In the quotation above Marx says that variable capital is exchanged for
labour-power and that this money equals the means of subsistence required
for the individual consumption of workers [who are productive labourers,
JL]. This is different, however, from saying:
> What I'm saying is that variable capital exists as living labor within the
> immediate process of production and therefore, at the end-point (time t +
> h) the magnitude of capital (which now exists as commodity capital) has
> increased. It ceases to exists as living labour but it has now been
> incorporated into the commodity capital.
... since in the quote by Marx that you cite, there is no indication that
variable capital as such exists as living labor in the production
process. It seems to me that saying that v equals the means of subsistence
for workers is very different from saying that v equals living labour
itself. In the first case, v equals the money advanced to workers. But,
the money advanced to workers is different from the workers themselves.
Perhaps another way to consider what happens to v in the process of
production is to examine the matter from the standpoint of a circuit of
capital: M - C ... P ... C'- M'. When money capital in the form of v + c
is advanced for the purchase of labour-power and means of production
respectively, "P" can commence. Although v + c exist on the capitalists'
books, what exists in the production process are living and dead labour.

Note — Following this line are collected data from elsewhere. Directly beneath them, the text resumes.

Fixpoint first_match (text : pystr) (table : list (list pystr * pystr))
    (otherwise : pystr) : pystr :=
  match table with
  | [] => otherwise
  | (keywords, label) :: table' =>
    if any_in text keywords then label else first_match text table' otherwise
  end.

Definition reference_intent (message : pystr) : pystr :=
  first_match (lower message) intent_priority (py "other").

End WithLower.
End Intent.

(** ** Stage classifier ([ConversationStageService]) *)

Module Stage.
Section WithLower.

Variable lower : pystr → pystr.

Definition valid_stages : list pystr :=
  py <$> ["opening"; "exploring"; "clarifying"; "searching"; "recommending";
          "deciding"; "closing"].

Definition opening_keywords : list pystr :=
  py <$> ["你好"; "hello"; "hi"; "嗨"; "您好"; "開始"; "幫助"].
Definition exploring_keywords : list pystr :=
  py <$> ["喜歡"; "想要"; "偏好"; "興趣"; "類型"; "什麼樣"; "推薦"].
Definition clarifying_keywords : list pystr :=
  py <$> ["具體"; "詳細"; "確認"; "是否"; "對嗎"; "正確嗎"; "意思是"].
Definition searching_keywords : list pystr :=
  py <$> ["搜尋"; "查找"; "找"; "活動"; "事件"; "搜索"].
Definition recommending_keywords : list pystr :=
  py <$> ["推薦"; "建議"; "適合"; "可以試試"; "為您找到"].
Definition deciding_keywords : list pystr :=
  py <$> ["考慮"; "想想"; "決定"; "選擇"; "報名"; "參加"; "不錯"; "感興趣"].
Definition closing_keywords : list pystr :=
  py <$> ["謝謝"; "再見"; "結束"; "不用了"; "夠了"; "bye"].

(** [msg.get("content", "").lower()]; [None] when [.lower()] raises. *)
Definition content_lower (msg : message) : option pystr :=
  match content msg with
  | None => Some (lower [])
  | Some (PStr s) => Some (lower s)
  | Some PNonStr => None
  end.

(** [[msg.get("content", "").lower() for msg in chat_history
      if msg.get("role") == r]] *)
Definition lowered_contents (r : pystr) (chat_history : list message)
    : option (list pystr) :=
  mapM content_lower (filter (has_role r) chat_history).

(** The keyword and length rules, reached once the history has more than
    two entries. *)
Definition stage_rules (conversation_length : nat)
    (last_user_message last_bot_message : pystr) : pystr :=
  if any_in last_user_message closing_keywords then py "closing"
  else if any_in last_user_message searching_keywords then py "searching"
  else if any_in last_bot_message recommending_keywords
       then py "recommending"
  else if any_in last_user_message deciding_keywords then py "deciding"
  else if any_in last_user_message clarifying_keywords then py "clarifying"
  else if any_in last_user_message exploring_keywords then py "exploring"
  else if any_in last_user_message opening_keywords then py "opening"
  else if bool_decide (conversation_length ≤ 4) then py "exploring"
  else if bool_decide (conversation_length ≤ 8) then py "clarifying"
  else if bool_decide (conversation_length ≤ 12) then py "searching"
  else py "recommending".

(** The body of the [try] block; [None] is a raised exception. *)
Definition rule_based_try (chat_history : list message) : option pystr :=
  match chat_history with
  | [] => Some (py "opening")
  | _ =>
    let conversation_length := length chat_history in
    user_messages ← lowered_contents user_role chat_history;
    bot_messages ← lowered_contents assistant_role chat_history;
    let last_user_message := default [] (last user_messages) in
    let last_bot_message := default [] (last bot_messages) in
    if bool_decide (conversation_length ≤ 2) then Some (py "opening")
    else Some (stage_rules conversation_length last_user_message
                 last_bot_message)
  end.

(** [ConversationStageService._rule_based_stage_analysis]: the [except]
    clause answers [exploring]. *)
Definition _rule_based_stage_analysis (chat_history : list message) : pystr :=
  default (py "exploring") (rule_based_try chat_history).

(** What the chat-completion call of the classifier comes back with: a
    reply text, or any failure (time-out, connection error, other
    exception). *)
Inductive completion :=
  | Reply (text : pystr)
  | Failed.

(** [msg.get("content", "")] *)
Definition content_or_empty (msg : message) : pyval :=
  default (PStr []) (content msg).

(** [ConversationStageService.analyze_conversation_stage].  The external
    classifier [gpt] sees the recent user and assistant contents and the
    length of the conversation. *)
Definition analyze_conversation_stage
    (gpt : list pyval → list pyval → nat → completion)
    (chat_history : list message) : pystr :=
  match chat_history with
  | [] => py "opening"
  | _ =>
    let conversation_length := length chat_history in
    if bool_decide (conversation_length ≤ 2) then py "opening"
    else
      let recent_messages := last_n 6 chat_history in
      let recent_user_messages :=
        content_or_empty <$> filter (has_role user_role) recent_messages in
      let recent_bot_messages :=
        content_or_empty <$> filter (has_role assistant_role) recent_messages in
      match gpt recent_user_messages recent_bot_messages conversation_length with
      | Reply text =>
        let stage := lower (strip text) in
        if bool_decide (stage ∈ valid_stages) then stage
        else _rule_based_stage_analysis chat_history
      | Failed => _rule_based_stage_analysis chat_history
      end
  end.

(** The reference priority definition of the specification: seven keyword
    families in order, each tested on the last user message or on the last
    assistant message, then the length heuristic. *)
Inductive speaker := LastUser | LastAssistant.

Definition stage_priority : list (list pystr * speaker * pystr) :=
  [ (closing_keywords, LastUser, py "closing");
    (searching_keywords, LastUser, py "searching");
    (recommending_keywords, LastAssistant, py "recommending");
    (deciding_keywords, LastUser, py "deciding");
    (clarifying_keywords, LastUser, py "clarifying");
    (exploring_keywords, LastUser, py "exploring");
    (opening_keywords, LastUser, py "opening") ].

Definition length_heuristic (turns : nat) : pystr :=
  if bool_decide (turns ≤ 4) then py "exploring"
  else if bool_decide (turns ≤ 8) then py "clarifying"
  else if bool_decide (turns ≤ 12) then py "searching"
  else py "recommending".

Fixpoint first_family (user_text bot_text : pystr)
    (table : list (list pystr * speaker * pystr)) : option pystr :=
  match table with
  | [] => None
  | (keywords, who, stage) :: table' =>
    let text := match who with LastUser => user_text | LastAssistant => bot_text end in
    if any_in text keywords then Some stage
    else first_family user_text bot_text table'
  end.

(** The text of a turn, lower-cased; a turn without text counts as empty. *)
Definition turn_text (msg : message) : pystr :=
  match content msg with
  | Some (PStr s) => lower s
  | _ => lower []
  end.

(** The lower-cased text of the last turn of speaker [r], empty when [r]
    never spoke. *)
Definition last_text_of (r : pystr) (chat_history : list message) : pystr :=
  default [] (turn_text <$> last (filter (has_role r) chat_history)).

Definition reference_stage (chat_history : list message) : pystr :=
  default (length_heuristic (length chat_history))
    (first_family (last_text_of user_role chat_history)
       (last_text_of assistant_role chat_history) stage_priority).

(** Every content that is present is a string. *)
Definition textual (chat_history : list message) : Prop :=
  Forall (λ msg, content msg ≠ Some PNonStr) chat_history.

End WithLower.
End Stage.

(** ** Proactive-question gate ([ProactiveQuestioningService]) *)

Module Proactive.
Section WithLower.

Variable lower : pystr → pystr.

(** The context dict, read only through
    [context.get("conversation_history", [])]. *)
Record context := Context {
  conversation_history : option (list message)
}.

(** The reasons returned with the decision. *)
Definition reason_short : pystr := py "用戶回應簡短，需要更多引導".
Definition reason_vague : pystr := py "用戶需求模糊，需要澄清".
Definition reason_results : pystr := py "提供搜尋結果後需要引導用戶".
Definition reason_interest : pystr := py "用戶表達興趣，可以深入探索".
Definition reason_stalled : pystr := py "對話停滯，需要新的方向".
Definition reason_open : pystr := py "用戶提出開放性問題，可以提供更多選項".
Definition reason_flowing : pystr := py "當前對話流暢，無需主動提問".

>From this perspective c + v appear at the beginning of a circuit of
capital but they are transformed into labour-power and means of production
during the production process. After the conclusion of the production
process *and after the realization of commodity values* their form of
existence can be transformed back into v + c. We know that the
*realization* of commodity values is required for v to exist again
in the next period of production since v exists in monetary form. I.e. the
commodity product must be *sold* -- exchanged for money -- before
capitalists have the money capital required to purchase addition c + v.